* Task directions
Nothing is needed except the lines below that run from the one with "ref_hash (delta_block delta)))" through the one with "let block_key := be_bytes", repeated exactly.

Start of Data provided

(** ** Deriving the delta of a frame *)

Definition map_transaction (frame : BlockFrame) (transaction : TransactionEnvelope) (receipt : ReceiptEnvelope)
    (blob_base_fee execution_base_fee : alloy) (network : string) : result ProcessorError BlobTransactionEntity :=
  if negb (bool_decide (tx_hash transaction = receipt_transaction_hash receipt))
     || negb (tx_index transaction =? receipt_transaction_index receipt)
     || negb (receipt_transaction_type receipt =? 3)
  then Err (InvariantError "transaction/receipt identity mismatch")
  else
    sender ← required (tx_from transaction) "transaction.from";
    to ← required (tx_to transaction) "transaction.to";
    blob_count ← ok_or (u32_try_from (Z.of_nat (length (blob_versioned_hashes transaction))))
      (InvariantError "transaction blob count overflows u32");
    if blob_count =? 0
    then Err (InvariantError "type-3 transaction has no blob hashes")
    else
      let expected_blob_gas := sat_mul blob_count BLOB_GAS_PER_BLOB in
      if is_some_and (receipt_blob_gas_used receipt) (λ actual, negb (actual =? expected_blob_gas))
      then Err (InvariantError "transaction blob gas disagrees with hash count")
      else
        receipt_gas_used ← required (receipt_gas_used receipt) "receipt.gas_used";
        execution_burn ← checked_mul execution_base_fee (alloy_from_u64 receipt_gas_used);
        blob_burn ← checked_mul blob_base_fee (alloy_from_u64 expected_blob_gas);
        total_burn ← ok_or (alloy_add execution_burn blob_burn) (InvariantError "transaction burn overflow");
        Ok (MkBlobTransaction network (ref_number (frame_block frame)) (ref_hash (frame_block frame))
          (tx_hash transaction) (tx_index transaction) sender to (blob_versioned_hashes transaction) blob_count
          (quantity_of total_burn) (quantity_of execution_burn) (quantity_of blob_burn)).

(** [{}] of a fixed-bytes newtype. *)
Definition show_hash (hash : TransactionHash) : string := "0x" +:+ hex_encode (bytes_of hash).

(** One iteration over the type-3 transactions. *)
Definition derive_transaction (frame : BlockFrame) (receipts : gmap TransactionHash ReceiptEnvelope)
    (blob_base_fee execution_base_fee : alloy) (network : string)
    (state : Z * list BlobTransactionEntity) (transaction : TransactionEnvelope)
    : result ProcessorError (Z * list BlobTransactionEntity) :=
  let '(projected_blob_count, transaction_entities) := state in
  receipt ← ok_or (receipts !! tx_hash transaction)
    (InputError ("missing projected receipt for " +:+ show_hash (tx_hash transaction)));
  entity ← map_transaction frame transaction receipt blob_base_fee execution_base_fee network;
  projected_blob_count ← ok_or (u32_try_from (projected_blob_count + transaction_blob_count entity))
    (InvariantError "blob count overflow");
  Ok (projected_blob_count, transaction_entities ++ [entity]).

(** The fee, which always exists or is an error ([Fees.fake_exponential_ends]). *)
Definition blob_fee (excess_blob_gas update_fraction : Z) : result ProcessorError alloy :=
  default (Err fee_overflow) (get_blob_base_fee excess_blob_gas update_fraction).

(** [condition.then(..).transpose()?]. *)
Definition then_transpose {A} (condition : bool) (c : result ProcessorError A) : result ProcessorError (option A) :=
  if condition then Some <$> c else Ok None.

(** [requirements[0]] panics on an empty list; [new_at] builds one, and
    [with_contract] keeps it. *)
Definition derive (p : BlobsProcessor) (frame : BlockFrame) : result ProcessorError BlobsDelta :=
  requirement ← ok_or (head (requirements (blobs_descriptor p))) (InputError "index out of bounds");
  _ ← map_err InputError (DataRequirement.validate_frame requirement frame);
  let schedule := blobs_schedule p in
  if negb (frame_chain_id frame =? schedule_chain_id schedule)
  then Err (InputError ("blob schedule is for chain " +:+ pretty (schedule_chain_id schedule) +:+ ", received "
                        +:+ pretty (frame_chain_id frame)))
  else
    parameters ← ok_or (BlobSchedule.parameters_at_timestamp schedule (ref_timestamp (frame_block frame)))
      (InputError "block predates blob activation");
    header ← accepted_material (frame_header frame) "header";
    transactions ← accepted_material (frame_transactions frame) "transactions";
    receipts ← accepted_material (frame_receipts frame) "receipts";
    _ ← validate_transaction_projection (frame_transactions frame);
    gas_limit ← required (header_gas_limit header) "header.gas_limit";
    gas_used ← required (header_gas_used header) "header.gas_used";
    base_fee ← required (base_fee_per_gas header) "header.base_fee_per_gas";
    let execution_base_fee := quantity_to_u256 base_fee in
    blob_gas_used ← required (header_blob_gas_used header) "header.blob_gas_used";
    excess ← required (excess_blob_gas header) "header.excess_blob_gas";
    size_bytes ← required (header_size_bytes header) "header.size_bytes";
    transaction_count ← required (transaction_count header) "header.transaction_count";
    if negb (blob_gas_used mod BLOB_GAS_PER_BLOB =? 0)
    then Err (InvariantError "block blob gas is not a whole blob count")
    else
      blob_count ← ok_or (u32_try_from (blob_gas_used / BLOB_GAS_PER_BLOB))
        (InvariantError "blob count overflows u32");
      if parameters_max parameters <? blob_count
      then Err (InvariantError "block exceeds configured maximum blobs")
      else
        blob_base_fee ← blob_fee excess (parameters_update_fraction parameters);
        reserve_fee ← then_transpose (parameters_eip7918 parameters) (calculate_eip7918_floor execution_base_fee);
        execution_burn ← checked_mul execution_base_fee (alloy_from_u64 gas_used);
        blob_burn ← then_transpose (0 <? blob_gas_used)
          (checked_mul blob_base_fee (alloy_from_u64 blob_gas_used));
        receipts ← receipt_map receipts;
        '(projected_blob_count, transaction_entities) ←
          fold_result (derive_transaction frame receipts blob_base_fee execution_base_fee (schedule_network schedule))
            (0, []) (List.filter (λ transaction, tx_type transaction =? 3) transactions);
        if negb (projected_blob_count =? blob_count)
        then Err (InvariantError ("projected transactions contain " +:+ pretty projected_blob_count
               +:+ " blobs, header declares " +:+ pretty blob_count))
        else
          let transaction_entities :=
            sort_by (λ a b, cmp_leb bytes_cmp (bytes_of (transaction_hash a)) (bytes_of (transaction_hash b)))
              transaction_entities in
          Ok (MkBlobsDelta
            (MkBlobsBlock (schedule_network schedule) (ref_number (frame_block frame)) (ref_hash (frame_block frame))
              (ref_parent_hash (frame_block frame)) (ref_timestamp (frame_block frame)) (frame_finality frame)
              size_bytes blob_count blob_gas_used excess (quantity_of blob_base_fee)
              (quantity_of execution_base_fee) gas_used gas_limit (quantity_of execution_burn)
              (quantity_of <$> blob_burn) (quantity_of <$> reserve_fee) transaction_count
              (parameters_target parameters) (parameters_max parameters) TRANSFORM_VERSION)
            transaction_entities).

Definition blobs_map (p : BlobsProcessor) (frame : BlockFrame) : result ProcessorError EncodedDelta :=
  delta ← derive p frame;
  payload ← map_err (DeltaPayload ∘ to_string) (to_allocvec (PE:=PE) delta);
  Ok (EncodedDelta.new (blobs_descriptor p) (frame_chain_id frame) (frame_block frame) payload).

(** ** Finality variants *)

Definition with_finality (delta : BlobsDelta) (finality : Finality) : BlobsDelta :=
  let b := delta_block_entity delta in
  MkBlobsDelta
    (MkBlobsBlock (block_network b) (block_number b) (block_hash b) (block_parent_hash b) (block_timestamp b)
      finality (size_bytes b) (blob_count b) (blob_gas_used b) (block_excess_blob_gas b) (blob_base_fee b)
      (execution_base_fee b) (block_gas_used b) (block_gas_limit b) (execution_burn b) (blob_burn b)
      (reserve_fee b) (block_transaction_count b) (block_target_blobs b) (block_max_blobs b)
      (transform_version b))
    (delta_transactions delta).

Definition variant_checksum (p : BlobsProcessor) (delta : EncodedDelta) (decoded : BlobsDelta)
    (finality : Finality) : result ProcessorError BlockHash :=
  payload ← map_err (DeltaPayload ∘ to_string) (to_allocvec (PE:=PE) (with_finality decoded finality));
  Ok (delta_checksum (EncodedDelta.new (blobs_descriptor p) (delta_chain_id delta) (delta_block delta) payload)).

Definition finality_variant_checksums (p : BlobsProcessor) (delta : EncodedDelta)
    : result ProcessorError (list BlockHash) :=
  _ ← EncodedDelta.validate delta (blobs_descriptor p);
  decoded ← map_err (DeltaPayload ∘ to_string) (from_bytes (PE:=PE) (delta_payload delta));
  checksums ← fold_result (λ checksums finality,
      checksum ← variant_checksum p delta decoded finality; Ok (checksums ++ [checksum]))
    [] [Unattested; Attested; Finalized];
  (* [sort_unstable], [dedup] *)
  Ok (dedup (sort_by (λ a b, cmp_leb bytes_cmp (bytes_of a) (bytes_of b)) checksums)).

(** ** Reducing a delta *)

Definition put_transaction (block_key : list byte) (_ : ()) (entity : BlobTransactionEntity) : Reduce () :=
  let key := bytes_of (transaction_hash entity) in
  payload ← pure (map_err (StateError ∘ to_string) (to_allocvec (PE:=PE) entity));
  _ ← do_put TRANSACTION_COLLECTION key payload;
  do_index_put TRANSACTION_BLOCK_INDEX block_key key.

Definition blobs_reduce (p : BlobsProcessor) (cursor : ProcessorCursor) (delta : EncodedDelta) : Reduction :=
  _ ← pure (validate_delta_cursor (blobs_descriptor p) cursor delta);
  decoded ← pure (map_err (DeltaPayload ∘ to_string) (from_bytes (PE:=PE) (delta_payload delta)));
  if negb (block_number (delta_block_entity decoded) =? ref_number (delta_block delta))
     || negb (bool_decide (block_hash (delta_block_entity decoded) = ref_hash (delta_block delta)))
  then pure (Err DeltaContract)
  else
    let block_key := be_bytes 8 (block_number (delta_block_entity decoded)) in
    bundle_payload ← pure (map_err (StateError ∘ to_string) (to_allocvec (PE:=PE) decoded));
    block_payload ← pure (map_err (StateError ∘ to_string) (to_allocvec (PE:=PE) (delta_block_entity decoded)));
    _ ← do_put BLOCK_COLLECTION block_key block_payload;
    let changes := [MkChange "blobs.block" block_key Upsert bundle_payload] in
    _ ← reduce_each (put_transaction block_key) () (delta_transactions decoded);
    _ ← reduce_each (λ _ change, do_emit change) () changes;
    mret changes.

End blobs.

(** ** The accounts of a block *)

(** The wei a quantity stands for. *)
Definition wei (q : Quantity) : Z := be_val (bytes_of q).

(** The widths of the header and receipt fields the accounts multiply. *)
Definition gas_sized (frame : BlockFrame) : Prop :=
  ∀ header, Material.as_present (frame_header frame) = Some header →
  (∀ gas, header_gas_used header = Some gas → is_u64 gas) ∧
  (∀ gas, header_blob_gas_used header = Some gas → is_u64 gas).

(** The identity the cursor and the delta share. *)
Definition cursor_matches (d : ProcessorDescriptor) (cursor : ProcessorCursor) (delta : EncodedDelta) : Prop :=
  cursor_processor_id cursor = processor_id (descriptor_id d)
  ∧ cursor_processor_version cursor = descriptor_version d
  ∧ cursor_chain_id cursor = delta_chain_id delta
  ∧ cursor_block_number cursor = ref_number (delta_block delta)
  ∧ cursor_block_hash cursor = ref_hash (delta_block delta).

Section accounts.
Context `{AlloyLaws, !EqDecision alloy, !Hex HE, !Blake3}.
Context {PE : Type} `{!Display PE, !Postcard PE BlobsDelta, !Postcard PE BlobsBlockEntity,
  !Postcard PE BlobTransactionEntity, !Postcard PE BlobSchedule}.

Lemma wei_quantity a : wei (quantity_of a) = alloy_val a.
Proof. apply to_be_bytes_val. Qed.

Lemma wei_u256 q : alloy_val (quantity_to_u256 q) = wei q.
Proof. apply from_be_bytes_val. Qed.

Lemma checked_mul_Ok a b c : checked_mul a b = Ok c ↔ alloy_val c = alloy_val a * alloy_val b.
Proof. unfold checked_mul. rewrite <-alloy_mul_Some. destruct (alloy_mul a b); cbn; naive_solver. Qed.

Lemma ok_or_Ok {E A} (o : option A) (e : E) a : ok_or o e = Ok a ↔ o = Some a.
Proof. destruct o; cbn; naive_solver. Qed.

End of Data provided

* Result
     || negb (bool_decide (block_hash (delta_block_entity decoded) = ref_hash (delta_block delta)))
  then pure (Err DeltaContract)
  else
    let block_key := be_bytes 8 (block_number (delta_block_entity decoded)) in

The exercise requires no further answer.